## [TASK PROMPT]
Starting at the first line of the records below, transcribe each line exactly, ending with the line that contains "shows the entry".

## [SOURCE DATA]
····················

(** ** Sequences of calls *)

(** The tool as it is when the program starts, and after some calls. *)
Definition started (t0 : Z) : bworld := mkB (mkState t0 1 None []) [] t0.
Definition after_calls (out : outside) (options : browser_options) (t0 : Z) (calls : list value) : bworld :=
  fold_left (fun w params => (execute out options params w).1) calls (started t0).
Lemma fold_keeps {A B} (P : A -> Prop) (f : A -> B -> A) l a : (forall a b, P a -> P (f a b)) -> P a -> P (fold_left f l a).
Proof. intros F. revert a. induction l as [|b l IH]; intros a H; [done|]. apply IH, F, H. Qed.
Lemma execute_inv out options good params w :
  normalized_good (URL out) good -> found_good out good -> inv good w -> inv good (execute out options params w).1.
Proof. intros N F I. unfold execute. exact (proj1 (keeps_execute out options good N F 2 params w I)). Qed.
Lemma calls_inv out options good t0 calls :
  normalized_good (URL out) good -> found_good out good -> inv good (after_calls out options t0 calls).
Proof.
  intros N F. unfold after_calls. apply fold_keeps; [intros w v; by apply execute_inv|]. split; [split; cbn; constructor|constructor].
Qed.

(** after any calls, whether they returned or threw, the tabs are consistent: ids
    differ and were given before, some tab is active unless there is none, every tab
    shows the entry of its history where it is, its references, links and forms are
    those of the page it shows, and its cookies have different names. *)
Theorem tabs_consistent out options t0 calls : state_ok (fun _ => True) (b_state (after_calls out options t0 calls)).
Proof. apply calls_inv; [done|]. intros q c r n rows _. by apply Forall_true. Qed.
(* ===== verification/ProviderText.v ===== *)
(** * What a message asks for

    [src/src/provider/run.ts], second part: the questions the run asks of a
    message or of a result.  Which intent a message has, which tools it needs,
    which memories it gives, whether a tool call changes or verifies state, the
    one-time codes in a text, identity questions and their answers.

    The patterns are those of the source; characters outside Latin-1, which no
    text of the model holds, are left out of their classes.  [url_of] stands for
    the URL constructor. *)

From stdpp Require Import base list sets strings pretty.
From Stdlib Require Import Ascii Lia ZArith.
From S2P Require Import Prelude JsString JsMap JsValue JsRegex JsRegexExec Json NodePath Config ProviderRoute.
#[local] Open Scope nat_scope.

(** What the sources read of a URL object. *)
Record url := mkURL { u_hostname : string; u_pathname : string; u_href : string }.

(** [l.some(p => p.test(s))] *)
Definition any_of_tests (l : list string) (s : string) : bool := existsb (fun p => test (re_ p) s) l.
Definition blank (s : string) : bool := negb (truthy (trim s)).
(** [s.replace(/\s+/g, " ").trim()] *)
Definition one_space (s : string) : string := trim (replace_runs is_ws [" "%char] s).
Definition name_key (s : string) : string := toLowerCase (trim s).

(** ** Debugging traces *)

Section Trace.
Variables (env : list (string * string)) (pcwd home : string).
Definition isPromptTraceEnabled : bool :=
  bool_decide (toLowerCase (trim (env_var env "T560_DEBUG_PROMPT_TRACE")) ∈ ["1"; "true"; "yes"; "on"]).
Definition resolvePathFromEnv (raw : string) : string :=
  let v := trim raw in
  if negb (truthy v) then v
  else if (v =? "~")%string then home
  else if startsWith "~/" v then join2 home (slice_from 2 v)
  else resolve pcwd v.
Definition resolvePromptTracePath : string :=
  let explicit := trim (env_var env "T560_DEBUG_PROMPT_TRACE_PATH") in
  if truthy explicit then resolvePathFromEnv explicit else join2 (resolveStateDir env pcwd home) "prompt-trace.jsonl".
End Trace.

(** ** Memories in a message *)

Record AutoMemoryCandidate := mkAuto { am_title : string; am_content : string; am_tags : list string }.
Definition AUTO_MEMORY_MAX_CANDIDATES : nat := 2.
Definition isAutoMemoryEnabled (env : list (string * string)) : bool :=
  let raw := toLowerCase (trim (env_var env "T560_MEMORY_AUTO_SAVE")) in
  if negb (truthy raw) then true else negb (bool_decide (raw ∈ ["0"; "false"; "no"; "off"])).
Definition clipAutoMemoryText (v : string) (maxChars : nat) : string :=
  let compact := one_space v in
  if slen compact <=? maxChars then compact else trim (slice_to (maxChars - 3) compact) +:+ "...".

Definition memory_key (c : AutoMemoryCandidate) : string := toLowerCase (am_title c +:+ newline +:+ am_content c).
(** The set of keys is that of the candidates. *)
Definition addCandidate (c : AutoMemoryCandidate) (l : list AutoMemoryCandidate) : list AutoMemoryCandidate :=
  let title := clipAutoMemoryText (am_title c) 80 in
  let content := clipAutoMemoryText (am_content c) 420 in
  let tags := firstn 8 (dedup (List.filter truthy (map (fun t => toLowerCase (trim t)) (am_tags c)))) in
  let c' := mkAuto title content tags in
  if negb (truthy title) || negb (truthy content) then l
  else if bool_decide (memory_key c' ∈ map memory_key l) then l else l ++ [c'].
(** [const m = pattern.exec(source); if (m?.[1]) addCandidate({title, content: f(m[1]), tags})] *)
Definition from_pattern (pat : string) (source title : string) (content : string -> string) (tags : list string)
    (l : list AutoMemoryCandidate) : list AutoMemoryCandidate :=
  match capture 1 (re_i pat) source with
  | Some t => if truthy t then addCandidate (mkAuto title (content t) tags) l else l
  | None => l
  end.
Definition extractAutoMemoryCandidates (message : string) : list AutoMemoryCandidate :=
  let source := trim message in
  if negb (truthy source) || (600 <? slen source) then []
  else if test (re_i "\b(?:don't|do not)\s+remember\b") source then []
  else
    let l1 := from_pattern "\b(?:remember|for future reference|note that)\b[:,-]?\s*(.+)$" source
                "User explicit memory" (fun t => t) ["user"; "explicit"; "memory"] [] in
    let l2 := from_pattern "\b(?:i|we)\s+(?:prefer|like)\s+(.{3,220})$" source
                "User preference" (fun t => "User preference: " +:+ t) ["user"; "preference"] l1 in
    let l3 := from_pattern "\b(?:my name is|call me)\s+([A-Za-z][A-Za-z0-9 _-]{1,40})\b" source
                "User identity" (fun t => "Preferred name: " +:+ trim t) ["user"; "identity"] l2 in
    let l4 := from_pattern "\bmy timezone is\s+([A-Za-z0-9_+/:-]{2,64})\b" source
                "User timezone" (fun t => "Timezone: " +:+ trim t) ["user"; "timezone"] l3 in
    let l5 := from_pattern "\b(?:always|default to)\s+(.{4,220})$" source
                "User workflow preference" (fun t => "Workflow preference: " +:+ t) ["user"; "workflow"; "preference"] l4 in
    firstn AUTO_MEMORY_MAX_CANDIDATES l5.
(* ===== verification/ProviderProgress.v ===== *)
(** * Texts about the progress of a run

    [src/src/provider/run.ts], third part: the lines shown while tools run, the
    links collected from their results and the answer made of them when the
    model gives none. *)

From stdpp Require Import base list sets strings pretty.
From Stdlib Require Import Ascii Lia ZArith.
From S2P Require Import Prelude JsString JsMap JsValue JsRegex JsRegexExec Json ProviderRoute Ecommerce ProviderText.
#[local] Open Scope nat_scope.

Definition LIVE_PROGRESS_LINE_MAX : nat := 420.
Definition LIVE_PROGRESS_LINES_PER_ROUND : nat := 8.

(** ** Lines *)

(** [s.lastIndexOf(p, from)], [None] for -1 *)
Fixpoint last_index_from (p : list ascii) (from : nat) (l : list ascii) : option nat :=
  match (match from, l with
         | S from', _ :: l' => option_map S (last_index_from p from' l')
         | _, _ => None
         end) with
  | Some i => Some i
  | None => if list_prefix p l then Some 0 else None
  end.
Definition lastIndexOf (p : string) (from : nat) (s : string) : option nat := last_index_from (chars p) from (chars s).
(** The indices are compared as numbers, with -1 for none. *)
Definition index_max (a b : option nat) : option nat :=
  match a, b with Some i, Some j => Some (Nat.max i j) | Some i, None => Some i | None, _ => b end.
Definition at_least (n : nat) (o : option nat) : option nat := i ← o; if n <=? i then Some i else None.

Definition clipProgressText (v : string) (max : nat) : string :=
  let compact := one_space v in
  if negb (truthy compact) then ""
  else if slen compact <=? max then compact
  else
    let punctuationCut := index_max (lastIndexOf ". " max compact)
                            (index_max (lastIndexOf "! " max compact) (lastIndexOf "? " max compact)) in
    match at_least (max * 55 / 100) punctuationCut with
    | Some cut => trim (slice_to (cut + 1) compact)
    | None =>
        let cutAt := default (max - 1) (at_least (max * 55 / 100) (lastIndexOf " " (max - 1) compact)) in
        trim (slice_to cutAt compact) +:+ "."
    end.
Definition lines_text (l : list string) : string := join newline l.
Definition sample_skill : string :=
  lines_text ["---"; "name: web"; "description: Pages and searches."; "tools:"; "  - browser"; "  - 'Web_Search'"; "---"; "# Web"; "Open a page first."].
Definition sample_dir : skills_dir := Listing [mkListed "web" true (Some sample_skill); mkListed "notes.txt" false None].
Example sample_entry :
  loadSkillEntries sample_dir "/ws" =
  Ok [mkSkill (mkSummary "web" "Pages and searches." ["browser"; "web_search"]) "/ws/skills/web/SKILL.md" sample_skill].
Proof. vm_compute. reflexivity. Qed.
Example sample_brief :
  resolveToolSkillRemindersForRun "/ws" (fun a b => false) sample_dir "/ws" true ["Browser"] =
  Ok [("browser", lines_text ["<tool_brief tool=" +:+ dq +:+ "browser" +:+ dq +:+ ">"; "- web: Pages and searches.";
                              "  Open a page first."; "</tool_brief>"])].
Proof. vm_compute. reflexivity. Qed.
Lemma reminders_cover_witness :
  exists reminders,
    resolveToolSkillRemindersForRun "/ws" (fun a b => false) sample_dir "/ws" true ["Browser"] = Ok reminders /\
    assertToolSkillCoverage ["Browser"] reminders = Ok tt.
Proof.
  eexists. split; [vm_compute; reflexivity|].
  apply (reminders_cover "/ws" (fun a b => false) sample_dir "/ws" true ["Browser"]
    [mkSkill (mkSummary "web" "Pages and searches." ["browser"; "web_search"]) "/ws/skills/web/SKILL.md" sample_skill]).
  - vm_compute. reflexivity.
  - vm_compute. reflexivity.
  - intros n I. left. exists (mkSkill (mkSummary "web" "Pages and searches." ["browser"; "web_search"]) "/ws/skills/web/SKILL.md" sample_skill).
    split; [by left|]. assert (n = "browser") as -> by (by apply list_elem_of_singleton). by left.
Defined.
Definition renamed_all (r : fields) : Prop :=
  renamed "file_path" "path" r /\ renamed "old_string" "oldText" r /\ renamed "new_string" "newText" r.
Definition rename_all (r : fields) : fields :=
  rename_field "new_string" "newText" (rename_field "old_string" "oldText" (rename_field "file_path" "path" r)).
Lemma rename_all_renamed r : renamed_all (rename_all r).
Proof. unfold rename_all. split_and!; repeat first [by apply rename_renamed | apply rename_keeps; [done|done|done|] ]. Qed.
Lemma rename_all_id r : renamed_all r -> rename_all r = r.
Proof. intros (A & B & C). unfold rename_all. rewrite (rename_id _ _ _ A), (rename_id _ _ _ B). by apply rename_id. Qed.
(** A field that no renaming takes away. *)
Definition other_field (to : string) : bool := negb (bool_decide (to ∈ ["file_path"; "old_string"; "new_string"])).
Lemma other_field_ne to : other_field to = true -> "file_path" <> to /\ "old_string" <> to /\ "new_string" <> to.
Proof. unfold other_field. intros H. split_and!; intros <-; done. Qed.
Lemma renamed_mset1 a b to v r : a <> to -> renamed a b r -> renamed a b (mset to v r).
Proof.
  intros N H. unfold renamed in *. rewrite !mhas_mset, (bool_decide_false (a = to)) by done. cbn [orb].
  intros A. rewrite H by done. by rewrite orb_true_r.
Qed.
Lemma renamed_mset to v r : other_field to = true -> renamed_all r -> renamed_all (mset to v r).
Proof. intros (N1 & N2 & N3)%other_field_ne (A & B & C). split_and!; by apply renamed_mset1. Qed.
Lemma renamed_fill to ks r : other_field to = true -> renamed_all r -> renamed_all (fill_field to ks r).
Proof.
  intros N R. unfold fill_field. destruct (field to r); try done. destruct (first_field ks r); try done. by apply renamed_mset.
Qed.

(** What a tool's own rule does after the renaming. *)
Definition tool_rule (toolName : string) (r : fields) : fields :=
  let r1 := if is_tool toolName "exec" then exec_args r else r in
  let r2 := if is_tool toolName "process" then fill_field "action" ["op"; "operation"; "command"] r1 else r1 in
  if is_tool toolName "browser" then browser_args r2 else r2.
Lemma tool_rule_stable toolName r : tool_rule toolName (tool_rule toolName r) = tool_rule toolName r.
Proof.
  unfold tool_rule, is_tool. destruct (normalizeToolName toolName) as [s|]; [|done].
  destruct (s =? "exec")%string eqn:E; [bool_prop; subst; apply exec_args_stable|].
  destruct (s =? "process")%string eqn:P; [bool_prop; subst; apply fill_id, fill_filled|].
  destruct (s =? "browser")%string; [apply browser_args_stable|done].
Qed.
Lemma tool_rule_renamed toolName r : renamed_all r -> renamed_all (tool_rule toolName r).
Proof.
  assert (forall r, renamed_all r -> renamed_all (exec_args r)) as Ex.
  { intros r0 R. unfold exec_args. set (r1 := fill_field "command" _ r0).
    assert (renamed_all r1) by (apply renamed_fill; [reflexivity|done]). repeat case_match; try done. by apply renamed_fill; [reflexivity|]. }
  intros R. unfold tool_rule, browser_args.
  repeat match goal with |- context [if ?b then _ else _] => destruct b end;
    repeat first [done | apply renamed_mset; [reflexivity|] | apply renamed_fill; [reflexivity|] | apply Ex].
Qed.
Lemma range_last_seconds :
  extractTimeRange ("last " ++ ds ++ " seconds") D
  = Some {| start := D - parseInt ds; end_ := D |}.
Proof.
  unfold extractTimeRange.
  absent Pat.fromTo ltac:(lacks "f"%char). absent Pat.betweenAnd ltac:(lacks "b"%char).
  absent Pat.minutesTo ltac:(lacks "m"%char). absent Pat.firstN ltac:(lacks "f"%char).
  destruct (lastN_in_last_seconds ds ds_nonempty ds_digits) as [w ->]. reflexivity.
Qed.

Lemma range_first_hours :
  extractTimeRange ("first " ++ ds ++ " hours") D
  = Some {| start := 0; end_ := parseInt ds * 3600 |}.
Proof.
  unfold extractTimeRange.
  absent Pat.fromTo ltac:(lacks "m"%char). absent Pat.betweenAnd ltac:(lacks "b"%char).
  absent Pat.minutesTo ltac:(lacks "m"%char).
  destruct (firstN_in_first_hours ds ds_nonempty ds_digits) as [w ->]. reflexivity.
Qed.

Lemma range_first_seconds :
  extractTimeRange ("first " ++ ds ++ " seconds") D
  = Some {| start := 0; end_ := parseInt ds |}.
Proof.
  unfold extractTimeRange.
  absent Pat.fromTo ltac:(lacks "m"%char). absent Pat.betweenAnd ltac:(lacks "b"%char).
  absent Pat.minutesTo ltac:(lacks "m"%char).
  destruct (firstN_in_first_seconds ds ds_nonempty ds_digits) as [w ->]. reflexivity.
Qed.

End RangePhrases.



Lemma group_plus_greedy_end ci i p k x ds c :
  ds <> EmptyString -> all_chars p ds = true ->
  k EmptyString (set_cap i ds c) = Some x ->
  run ci (Grp i (Plus (Cls p))) ds c k = Some x.
Proof.
  intros Hne Hds Hk.
  pose proof (group_plus_greedy ci i p k x ds EmptyString c Hne Hds eq_refl Hk) as H.
  now rewrite append_nil_r in H.
Qed.

(** Two digits, as [\d{2}] takes them. *)
Lemma two_digits mm :
  String.length mm = 2%nat -> all_chars Char.is_digit mm = true ->
  exists a b, mm = String a (String b EmptyString)
              /\ Char.is_digit a = true /\ Char.is_digit b = true.
Proof.
  destruct mm as [|a [|b [|c mm]]]; simpl; try discriminate.
  intros _ H. apply andb_true_iff in H. destruct H as [Ha H].
  apply andb_true_iff in H. destruct H as [Hb _]. eauto.
Qed.

Section MinutesTo.

Variables ms ns : string.
Hypothesis ms_nonempty : ms <> EmptyString.
Hypothesis ms_digits : all_chars Char.is_digit ms = true.
Hypothesis ns_nonempty : ns <> EmptyString.
Hypothesis ns_digits : all_chars Char.is_digit ns = true.

Lemma minutesTo_in_phrase :
  exists whole,
    exec true Pat.minutesTo ("minutes " ++ ms ++ " to " ++ ns)
    = Some [Some whole; Some ms; Some ns].
Proof.
  eexists. apply exec_here. unfold match_here, Pat.minutesTo.
  change ("minutes " ++ ms ++ " to " ++ ns)
    with ("minute" ++ String "s" (String " " (ms ++ " to " ++ ns))).
  rewrite run_Lit_app, run_Cat. unfold Opt. rewrite run_Alt.
  rewrite run_Chr. change (Char.eqb_flag true "s" "s") with true. cbv iota beta.
  rewrite run_Cat, run_Chr. change (Char.eqb_flag true " " " ") with true.
  cbv iota beta. rewrite run_Cat. unfold Pat.d.
  erewrite group_plus_greedy; [reflexivity | assumption | assumption | reflexivity |].
  cbv beta. rewrite run_Lit_app.
  apply group_plus_greedy_end; [assumption | assumption | reflexivity].
Qed.

Lemma range_minutes_to D :
  extractTimeRange ("minutes " ++ ms ++ " to " ++ ns) D
  = Some {| start := 0; end_ := 0 |}.
Proof.
  unfold extractTimeRange.
  absent Pat.fromTo ltac:(lacks "f"%char). absent Pat.betweenAnd ltac:(lacks "b"%char).
  destruct minutesTo_in_phrase as [w ->].
  cbn [first_match truthy_group group cap nth andb].
  now rewrite !parse_digits_only.
Qed.

End MinutesTo.

(** X7. For every pair of numbers M and N and every duration, the range of
    "minutes M to N" is from 0 to 0: the pattern has two groups, so the
    branch that multiplies the minutes by 60 is not taken, and the time
    parser reads a number without a unit as 0. *)
Theorem range_of_minutes_to (M N : nat) (D : Z) :
  extractTimeRange ("minutes " ++ decimal M ++ " to " ++ decimal N) D
  = Some {| start := 0; end_ := 0 |}.
Proof.
  destruct (numeral_decimal M) as [HM1 HM2]. destruct (numeral_decimal N) as [HN1 HN2].
  now apply range_minutes_to.
Qed.

(** ** Colon times *)

Section ColonTimes.

Variables hs mm ss : string.
Hypothesis hs_nonempty : hs <> EmptyString.
Hypothesis hs_digits : all_chars Char.is_digit hs = true.
Hypothesis mm_two : String.length mm = 2%nat.
Hypothesis mm_digits : all_chars Char.is_digit mm = true.
Hypothesis ss_two : String.length ss = 2%nat.
Hypothesis ss_digits : all_chars Char.is_digit ss = true.

Lemma atTime_in_phrase :
  exists whole,
    exec false Pat.atTime ("at " ++ hs ++ ":" ++ mm) = Some [Some whole; Some hs; Some mm].
Proof.
  destruct (two_digits mm mm_two mm_digits) as (a & b & -> & Ha & Hb).
  eexists. apply exec_here. unfold match_here, Pat.atTime.
  rewrite run_Lit_app, run_Cat.
  apply group_plus_greedy; [assumption | assumption | reflexivity |].
  cbn [append]. rewrite run_Cat, run_Chr.
  change (Char.eqb_flag false ":" ":") with true. cbv iota.
  rewrite run_Grp. unfold Twice, Pat.d. rewrite run_Cat, run_Cls, Ha, run_Cls, Hb.
  reflexivity.
Qed.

····················

## [EXERCISE ANSWER]
(** ** Sequences of calls *)

(** The tool as it is when the program starts, and after some calls. *)
Definition started (t0 : Z) : bworld := mkB (mkState t0 1 None []) [] t0.
Definition after_calls (out : outside) (options : browser_options) (t0 : Z) (calls : list value) : bworld :=
  fold_left (fun w params => (execute out options params w).1) calls (started t0).
Lemma fold_keeps {A B} (P : A -> Prop) (f : A -> B -> A) l a : (forall a b, P a -> P (f a b)) -> P a -> P (fold_left f l a).
Proof. intros F. revert a. induction l as [|b l IH]; intros a H; [done|]. apply IH, F, H. Qed.
Lemma execute_inv out options good params w :
  normalized_good (URL out) good -> found_good out good -> inv good w -> inv good (execute out options params w).1.
Proof. intros N F I. unfold execute. exact (proj1 (keeps_execute out options good N F 2 params w I)). Qed.
Lemma calls_inv out options good t0 calls :
  normalized_good (URL out) good -> found_good out good -> inv good (after_calls out options t0 calls).
Proof.
  intros N F. unfold after_calls. apply fold_keeps; [intros w v; by apply execute_inv|]. split; [split; cbn; constructor|constructor].
Qed.

(** after any calls, whether they returned or threw, the tabs are consistent: ids
    differ and were given before, some tab is active unless there is none, every tab
    shows the entry of its history where it is, its references, links and forms are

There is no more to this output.